His first whaleback was the all-steel, 178-foot Barge 101, constructed in Duluth and side-launched on June 23, 1888. Twenty years later, in 1908, as a converted coastal oil tanker bound for Halifax, Nova Scotia, with a cargo of tar, she was lost with all seven of her crew in the Atlantic Ocean about 30 miles off Seal Island, Maine.
The last and longest whaleback was the 418-foot steamer Alexander McDougall, launched on July 25, 1898. After being in operation for 48 years, she was scrapped in 1946.
In the 10 years of whaleback construction between 1888 and 1898, a total of 44 whalebacks were launched at five different sites: Duluth (7), West Superior, Wisconsin (33), Brooklyn, New York (2), Everett, Washington (1), and Sunderland, England (1). Of these, 25 were tow cargo barges pulled by a powered vessel, and the other 19 were self-powered.

The first whaleback to operate beyond the Great Lakes was the 264-foot, self-powered Charles W. Wetmore, launched on May 23, 1891, in Superior and named for one of McDougall’s investors. That same year, in June, she sailed from Duluth with 95,000 bushels of grain for Liverpool, England, becoming the first whaleback to cross the Atlantic Ocean. The Everett-based Port Gardner News (Oct. 2, 1891) reported she had “…successfully made a trip from Duluth, Minn., in the heart of the American continent, across the Atlantic Ocean to Liverpool and thence back to New York… So successful has she proved from the beginning that the whaleback is now being loaded at New York for a voyage around Cape Horn to Puget Sound, in the Pacific state of Washington.” Alas, the following year, on Sept. 8, 1892, while carrying coal out of Tacoma, Washington, for San Francisco, the celebrated whaleback grounded in Coos Bay, Oregon, and was abandoned.
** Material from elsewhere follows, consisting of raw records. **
(** * strongSwan: TLS session keys (tls_crypto.c) and the CHILD_SA hand-off

    A shallow embedding of [tls_crypto.c]: the suite table, the building of
    the local suite list, suite selection with the construction of the
    primitives, and the derivation of the master secret and of the key
    block.  The crypto factory ([lib->crypto]), the TLS PRF and the [tls_t]
    context are collaborators of that file; they enter as a record of
    operations.  The second part models the policy hand-off of a rekeyed
    CHILD_SA documented in [child_sa.h]. *)

From Stdlib Require Import ZArith Lia.
From Stdlib.Strings Require Import Byte.
From stdpp Require Import base option list gmap strings.

Local Open Scope Z_scope.

(** ** Identifiers *)

Module TlsCrypto.

(** Modelled from the spec: the declaration of [tls_cipher_suite_t]
    (tls_crypto.h) is not among the sources.  It is an enum in C, compared
    with [==] and returned as [0] for "no suite"; the identifiers carry the
    registered 16-bit cipher-suite codes the spec refers to. *)
Definition tls_cipher_suite_t := Z.

Definition TLS_NULL_WITH_NULL_NULL : tls_cipher_suite_t := 0x0000.
Definition TLS_RSA_WITH_NULL_MD5 : tls_cipher_suite_t := 0x0001.
Definition TLS_RSA_WITH_NULL_SHA : tls_cipher_suite_t := 0x0002.
Definition TLS_RSA_WITH_3DES_EDE_CBC_SHA : tls_cipher_suite_t := 0x000A.
Definition TLS_RSA_WITH_AES_128_CBC_SHA : tls_cipher_suite_t := 0x002F.
Definition TLS_RSA_WITH_AES_256_CBC_SHA : tls_cipher_suite_t := 0x0035.
Definition TLS_RSA_WITH_NULL_SHA256 : tls_cipher_suite_t := 0x003B.
Definition TLS_RSA_WITH_AES_128_CBC_SHA256 : tls_cipher_suite_t := 0x003C.

(** Modelled from the spec: the declaration of [tls_version_t] (tls.h) is
    not among the sources.  The versions are compared with [<]; the values
    are the protocol's version numbers. *)
Definition tls_version_t := Z.

Definition TLS_1_0 : tls_version_t := 0x0301.
Definition TLS_1_1 : tls_version_t := 0x0302.
Definition TLS_1_2 : tls_version_t := 0x0303.

(** The algorithm enums: the constants the file names, and one constructor
    for every other identifier the factory may enumerate. *)
Inductive hash_algorithm_t := HASH_MD5 | HASH_SHA1 | HASH_SHA256.

Inductive pseudo_random_function_t :=
  PRF_HMAC_MD5 | PRF_HMAC_SHA1 | PRF_HMAC_SHA2_256.

Inductive integrity_algorithm_t :=
| AUTH_HMAC_MD5_128
| AUTH_HMAC_SHA1_160
| AUTH_HMAC_SHA2_256_256
| AUTH_OTHER (id : Z).

Inductive encryption_algorithm_t :=
| ENCR_NULL
| ENCR_AES_CBC
| ENCR_3DES
| ENCR_OTHER (id : Z).

#[global] Instance integrity_algorithm_eq_dec : EqDecision integrity_algorithm_t.
Proof. solve_decision. Defined.

#[global] Instance encryption_algorithm_eq_dec :
  EqDecision encryption_algorithm_t.
Proof. solve_decision. Defined.

(** ** Chunks

    A [chunk_t] is a pointer with a length; what the code reads through it
    is a sequence of bytes. *)
Definition chunk_t := list byte.

Definition chunk_empty : chunk_t := [].

(** Modelled from the spec: the chunk helpers (chunk.h) are not among the
    sources.  [chunk_create (ptr, len)] is the view of [len] bytes at
    [ptr]. *)
Definition chunk_create (at_ptr : chunk_t) (len : nat) : chunk_t :=
  take len at_ptr.

(** Modelled from the spec: [chunk_skip] moves the view forward by [bytes]
    and yields the empty chunk when nothing is left. *)
Definition chunk_skip (chunk : chunk_t) (bytes : nat) : chunk_t :=
  if (bytes <? length chunk)%nat then drop bytes chunk else chunk_empty.

(** Modelled from the spec: [chunk_cata ("cc", a, b)] is [a] followed by
    [b]. *)
Definition chunk_cata (a b : chunk_t) : chunk_t := a ++ b.

(** Modelled from the spec: [chunk_clone] copies the bytes. *)
Definition chunk_clone (c : chunk_t) : chunk_t := c.

(** [memset (buf, 0, sizeof (buf))] *)
Definition memset_zero (buf : chunk_t) : chunk_t :=
  replicate (length buf) x00.

(** ** The suite table *)

Record suite_algs_t := {
  sa_suite : tls_cipher_suite_t;
  sa_hash : hash_algorithm_t;
  sa_prf : pseudo_random_function_t;
  sa_mac : integrity_algorithm_t;
  sa_encr : encryption_algorithm_t;
  sa_encr_size : nat;
}.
While no whalebacks were built in Canada, Port Arthur (now part of the city of Thunder Bay) was home port from 1912 until about 1920 to the whaleback Atikokan, launched in 1895 as the former John B. Trevor. The Canadian owner was the Canadian Northwest Steamship Company, owned by Port Arthur businessman Thomas Marks. She was later sold to the Canadian Steamship Lines and dropped from registry in 1926.
Only one whaleback was built on the Pacific West Coast. The City of Everett was launched on Oct. 24, 1894, at Everett, Washington. She became famous as America’s first commercial steamship to pass through the Suez Canal and circumnavigate the globe (1897-1898). The 346-foot ship was later converted to an oil tanker and, for many years, was operated by Standard Oil in transatlantic trade. On Oct. 11, 1923, she sank along with her crew of 26 in the Gulf of Mexico while carrying molasses from Santiago, Cuba, to New Orleans, Louisiana.
Today, there is only one surviving whaleback in the world—the S. S. Meteor, now a museum ship docked on Barker’s Island in Superior, Wisconsin. Launched in 1896 in Superior as the Frank Roosevelt, she was in service until 1969 under various owners. During her years of service, she was a lake freighter, sand dredge, auto carrier, and a converted tanker before returning to Superior in 1971 to become a museum ship. S. S. Meteor was added to the U.S. National Register of Historic Places on Sept. 9, 1974.